» EXERCISE AIM
Each record below is to be set down again precisely.

» DATASET
■ ■ ■ ■

(** Equations between masks, shifts and fields of registers, decided bit by bit: [bit_cases]
    splits a goal on all indices below a constant, [bit_blast] proves an equation at one. *)
Ltac bit_cases :=
  apply below_all;
  match goal with |- Forall _ ?l =>
    let l' := eval vm_compute in l in change l with l'
  end; repeat (apply Forall_cons; split); [..| apply Forall_nil; exact I].
Ltac bit_blast :=
  repeat (progress rewrite ?Z.lor_spec, ?Z.land_spec, ?Z.lxor_spec, ?lnot_testbit,
    ?shiftl_testbit, ?shiftr_testbit, ?field_testbit by lia);
  repeat match goal with |- context [Z.testbit ?x ?e] =>
    is_var x; let v := eval vm_compute in e in
    tryif constr_eq e v then fail else change (Z.testbit x e) with (Z.testbit x v)
  end;
  repeat match goal with |- context [Z.testbit ?x ?e] =>
    is_var x; generalize (Z.testbit x e); intro
  end;
  repeat match goal with b : bool |- _ => destruct b end; vm_compute; reflexivity.

Lemma GetXER_range c : in_range 32 (GetXER c).
Proof. unfold GetXER. auto with wf. Qed.

Lemma in_range_shiftl w x k : 0 ≤ k ≤ w → in_range (w - k) x → in_range w (x ≪ k).
Proof.
  intros Hk [H0 H1]. unfold in_range. rewrite Z.shiftl_mul_pow2 by lia.
  replace w with (w - k + k) by lia. rewrite Z.pow_add_r by lia.
  pose proof (Z.pow_pos_nonneg 2 k). nia.
Qed.

Lemma shiftl_add x y k : 0 ≤ k → in_range k y → (x ≪ k) + y = (x ≪ k) ||| y.
Proof. intros. by rewrite shiftl_lor, Z.shiftl_mul_pow2 by done. Qed.

(** Reading XER back gives the bits the processor has: SO, OV, CA, the compare byte and the
    byte count. *)
Lemma GetXER_SetXER x c : GetXER (SetXER x c) = x &&& 0xE000FF7F.
Proof.
  pose proof (field_range 0 7 x ltac:(lia)) as H7. pose proof (field_range 30 1 x ltac:(lia)).
  apply (bits_eq 32); [lia | apply GetXER_range | by apply in_range_land_r; [lia|] |].
  unfold GetXER, SetXER. cbn [with_xer xer_ca xer_so_ov xer_stringctrl].
  rewrite Z.add_comm, !shiftl_add by (lia || done || by eapply (in_range_weaken 7)).
  rewrite u32_id; [bit_cases; bit_blast|].
  repeat apply in_range_lor; try lia; repeat (apply in_range_shiftl || apply in_range_lor);
    try lia; by eapply in_range_weaken; [|apply field_range]; lia.
Qed.

Lemma GetXER_SO_range c : cpu_ok c → in_range 1 (GetXER_SO c).
Proof.
  intros Hc. pose proof (ok_so_ov c Hc). unfold GetXER_SO, in_range in *.
  rewrite Z.shiftr_div_pow2 by lia. change (2 ^ 1) with 2. change (2 ^ 2) with 4 in *. zlia.
Qed.
#[export] Hint Resolve SetXER_ok GetXER_range CompactCR_range ExpandCR_ok : wf.

(** ** Exceptions *)
Lemma enter_handler_ok bit vector srr0 flags p :
  in_range 32 vector → in_range 32 srr0 → in_range 32 flags → ppc_wf p →
  ppc_wf (enter_handler bit vector srr0 flags p).
Proof. intros ? ? ? []. split; simpl; auto 8 with wf. Qed.

Lemma enter_exception_handler bit vector p :
  enter_exception bit vector p = enter_handler bit vector (NPC p) 0 p.
Proof. unfold enter_exception, enter_handler. by rewrite Z.lor_0_r. Qed.

(** The exceptions of [CheckExceptions], in the order it looks at them, each with its vector,
    whether it saves the next instruction's address, and what it adds to SRR1. *)
Inductive source := Next | Current.
Definition handlers : list (Z * Z * source * Z) :=
  [(EXCEPTION_ISI, 0x400, Next, 1 ≪ 30); (EXCEPTION_PROGRAM, 0x700, Current, 0x20000);
   (EXCEPTION_SYSCALL, 0xC00, Next, 0); (EXCEPTION_FPU_UNAVAILABLE, 0x800, Current, 0);
   (EXCEPTION_DSI, 0x300, Current, 0); (EXCEPTION_ALIGNMENT, 0x600, Current, 0);
   (EXCEPTION_EXTERNAL_INT, 0x500, Next, 0); (EXCEPTION_PERFORMANCE_MONITOR, 0xF00, Next, 0);
   (EXCEPTION_DECREMENTER, 0x900, Next, 0)].
Definition saved (s : source) (p : PPC) : Z := match s with Next => NPC p | Current => PC p end.
Definition handle (h : Z * Z * source * Z) (p : PPC) : PPC :=
  let '(bit, vector, s, flags) := h in enter_handler bit vector (saved s p) flags p.

(** What [CheckExceptions] can do: enter one of the handlers, drop a faked memory check, or
    nothing. *)
Lemma CheckExceptions_cases (P : PPC → Prop) p :
  P p →
  P (mkPPC (Exceptions p &&& Z.lnot EXCEPTION_DSI &&& Z.lnot EXCEPTION_FAKE_MEMCHECK_HIT)
      (MSR p) (SRR0 p) (SRR1 p) (PC p) (NPC p)) →
  Forall (λ h, P (handle h p)) handlers →
  P (CheckExceptions_core p).
Proof.
  intros H0 Hfake H. unfold CheckExceptions_core, CheckExternalExceptions. cbv zeta.
  rewrite !enter_exception_handler. unfold handlers in H.
  repeat match goal with H : Forall _ (_ :: _) |- _ => apply Forall_cons in H as [? H] end.
  repeat case_match; assumption.
Qed.

Lemma CheckExceptions_ok c : cpu_ok c → cpu_ok (CheckExceptions c).
Proof.
  intros Hc. apply with_core_ok; [|done]. pose proof (ok_core c Hc) as Hp.
  apply CheckExceptions_cases; [done | |].
  - destruct Hp. split; simpl; auto with wf.
  - unfold handlers. repeat (apply Forall_cons; split); [..|by apply Forall_nil].
    all: apply enter_handler_ok; simpl; done || auto with wf.
Qed.
#[export] Hint Resolve CheckExceptions_ok : wf.
#[export] Hint Extern 1 (in_range 32 EXCEPTION_PROGRAM) => done : wf.
#[export] Hint Extern 1 (in_range 32 EXCEPTION_SYSCALL) => done : wf.
#[export] Hint Extern 1 (in_range 32 EXCEPTION_DSI) => done : wf.
#[export] Hint Extern 1 (in_range 32 EXCEPTION_ALIGNMENT) => done : wf.
#[export] Hint Extern 1 (in_range 32 EXCEPTION_DECREMENTER) => done : wf.
#[export] Hint Extern 1 (in_range 32 EXCEPTION_FPU_UNAVAILABLE) => done : wf.

Lemma ResetRegisters_ok c : cpu_ok c → cpu_ok (ResetRegisters c).
Proof.
  intros Hc. destruct Hc. split; try done; [..|repeat apply mem_wf_set; try done; by apply mem_wf_fill];
    by repeat constructor.
Qed.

■ ■ ■ ■

» TASK RESULT
(** Equations between masks, shifts and fields of registers, decided bit by bit: [bit_cases]
    splits a goal on all indices below a constant, [bit_blast] proves an equation at one. *)
Ltac bit_cases :=
  apply below_all;
  match goal with |- Forall _ ?l =>
    let l' := eval vm_compute in l in change l with l'
  end; repeat (apply Forall_cons; split); [..| apply Forall_nil; exact I].
Ltac bit_blast :=
  repeat (progress rewrite ?Z.lor_spec, ?Z.land_spec, ?Z.lxor_spec, ?lnot_testbit,
    ?shiftl_testbit, ?shiftr_testbit, ?field_testbit by lia);
  repeat match goal with |- context [Z.testbit ?x ?e] =>
    is_var x; let v := eval vm_compute in e in
    tryif constr_eq e v then fail else change (Z.testbit x e) with (Z.testbit x v)
  end;
  repeat match goal with |- context [Z.testbit ?x ?e] =>
    is_var x; generalize (Z.testbit x e); intro
  end;
  repeat match goal with b : bool |- _ => destruct b end; vm_compute; reflexivity.

Lemma GetXER_range c : in_range 32 (GetXER c).
Proof. unfold GetXER. auto with wf. Qed.

Lemma in_range_shiftl w x k : 0 ≤ k ≤ w → in_range (w - k) x → in_range w (x ≪ k).
Proof.
  intros Hk [H0 H1]. unfold in_range. rewrite Z.shiftl_mul_pow2 by lia.
  replace w with (w - k + k) by lia. rewrite Z.pow_add_r by lia.
  pose proof (Z.pow_pos_nonneg 2 k). nia.
Qed.

Lemma shiftl_add x y k : 0 ≤ k → in_range k y → (x ≪ k) + y = (x ≪ k) ||| y.
Proof. intros. by rewrite shiftl_lor, Z.shiftl_mul_pow2 by done. Qed.

(** Reading XER back gives the bits the processor has: SO, OV, CA, the compare byte and the
    byte count. *)
Lemma GetXER_SetXER x c : GetXER (SetXER x c) = x &&& 0xE000FF7F.
Proof.
  pose proof (field_range 0 7 x ltac:(lia)) as H7. pose proof (field_range 30 1 x ltac:(lia)).
  apply (bits_eq 32); [lia | apply GetXER_range | by apply in_range_land_r; [lia|] |].
  unfold GetXER, SetXER. cbn [with_xer xer_ca xer_so_ov xer_stringctrl].
  rewrite Z.add_comm, !shiftl_add by (lia || done || by eapply (in_range_weaken 7)).
  rewrite u32_id; [bit_cases; bit_blast|].
  repeat apply in_range_lor; try lia; repeat (apply in_range_shiftl || apply in_range_lor);
    try lia; by eapply in_range_weaken; [|apply field_range]; lia.
Qed.

Lemma GetXER_SO_range c : cpu_ok c → in_range 1 (GetXER_SO c).
Proof.
  intros Hc. pose proof (ok_so_ov c Hc). unfold GetXER_SO, in_range in *.
  rewrite Z.shiftr_div_pow2 by lia. change (2 ^ 1) with 2. change (2 ^ 2) with 4 in *. zlia.
Qed.
#[export] Hint Resolve SetXER_ok GetXER_range CompactCR_range ExpandCR_ok : wf.

(** ** Exceptions *)
Lemma enter_handler_ok bit vector srr0 flags p :
  in_range 32 vector → in_range 32 srr0 → in_range 32 flags → ppc_wf p →
  ppc_wf (enter_handler bit vector srr0 flags p).
Proof. intros ? ? ? []. split; simpl; auto 8 with wf. Qed.

Lemma enter_exception_handler bit vector p :
  enter_exception bit vector p = enter_handler bit vector (NPC p) 0 p.
Proof. unfold enter_exception, enter_handler. by rewrite Z.lor_0_r. Qed.

(** The exceptions of [CheckExceptions], in the order it looks at them, each with its vector,
    whether it saves the next instruction's address, and what it adds to SRR1. *)
Inductive source := Next | Current.
Definition handlers : list (Z * Z * source * Z) :=
  [(EXCEPTION_ISI, 0x400, Next, 1 ≪ 30); (EXCEPTION_PROGRAM, 0x700, Current, 0x20000);
   (EXCEPTION_SYSCALL, 0xC00, Next, 0); (EXCEPTION_FPU_UNAVAILABLE, 0x800, Current, 0);
   (EXCEPTION_DSI, 0x300, Current, 0); (EXCEPTION_ALIGNMENT, 0x600, Current, 0);
   (EXCEPTION_EXTERNAL_INT, 0x500, Next, 0); (EXCEPTION_PERFORMANCE_MONITOR, 0xF00, Next, 0);
   (EXCEPTION_DECREMENTER, 0x900, Next, 0)].
Definition saved (s : source) (p : PPC) : Z := match s with Next => NPC p | Current => PC p end.
Definition handle (h : Z * Z * source * Z) (p : PPC) : PPC :=
  let '(bit, vector, s, flags) := h in enter_handler bit vector (saved s p) flags p.

(** What [CheckExceptions] can do: enter one of the handlers, drop a faked memory check, or
    nothing. *)
Lemma CheckExceptions_cases (P : PPC → Prop) p :
  P p →
  P (mkPPC (Exceptions p &&& Z.lnot EXCEPTION_DSI &&& Z.lnot EXCEPTION_FAKE_MEMCHECK_HIT)
      (MSR p) (SRR0 p) (SRR1 p) (PC p) (NPC p)) →
  Forall (λ h, P (handle h p)) handlers →
  P (CheckExceptions_core p).
Proof.
  intros H0 Hfake H. unfold CheckExceptions_core, CheckExternalExceptions. cbv zeta.
  rewrite !enter_exception_handler. unfold handlers in H.
  repeat match goal with H : Forall _ (_ :: _) |- _ => apply Forall_cons in H as [? H] end.
  repeat case_match; assumption.
Qed.

Lemma CheckExceptions_ok c : cpu_ok c → cpu_ok (CheckExceptions c).
Proof.
  intros Hc. apply with_core_ok; [|done]. pose proof (ok_core c Hc) as Hp.
  apply CheckExceptions_cases; [done | |].
  - destruct Hp. split; simpl; auto with wf.
  - unfold handlers. repeat (apply Forall_cons; split); [..|by apply Forall_nil].
    all: apply enter_handler_ok; simpl; done || auto with wf.
Qed.
#[export] Hint Resolve CheckExceptions_ok : wf.
#[export] Hint Extern 1 (in_range 32 EXCEPTION_PROGRAM) => done : wf.
#[export] Hint Extern 1 (in_range 32 EXCEPTION_SYSCALL) => done : wf.
#[export] Hint Extern 1 (in_range 32 EXCEPTION_DSI) => done : wf.
#[export] Hint Extern 1 (in_range 32 EXCEPTION_ALIGNMENT) => done : wf.
#[export] Hint Extern 1 (in_range 32 EXCEPTION_DECREMENTER) => done : wf.
#[export] Hint Extern 1 (in_range 32 EXCEPTION_FPU_UNAVAILABLE) => done : wf.

Lemma ResetRegisters_ok c : cpu_ok c → cpu_ok (ResetRegisters c).
Proof.
  intros Hc. destruct Hc. split; try done; [..|repeat apply mem_wf_set; try done; by apply mem_wf_fill];
    by repeat constructor.
Qed.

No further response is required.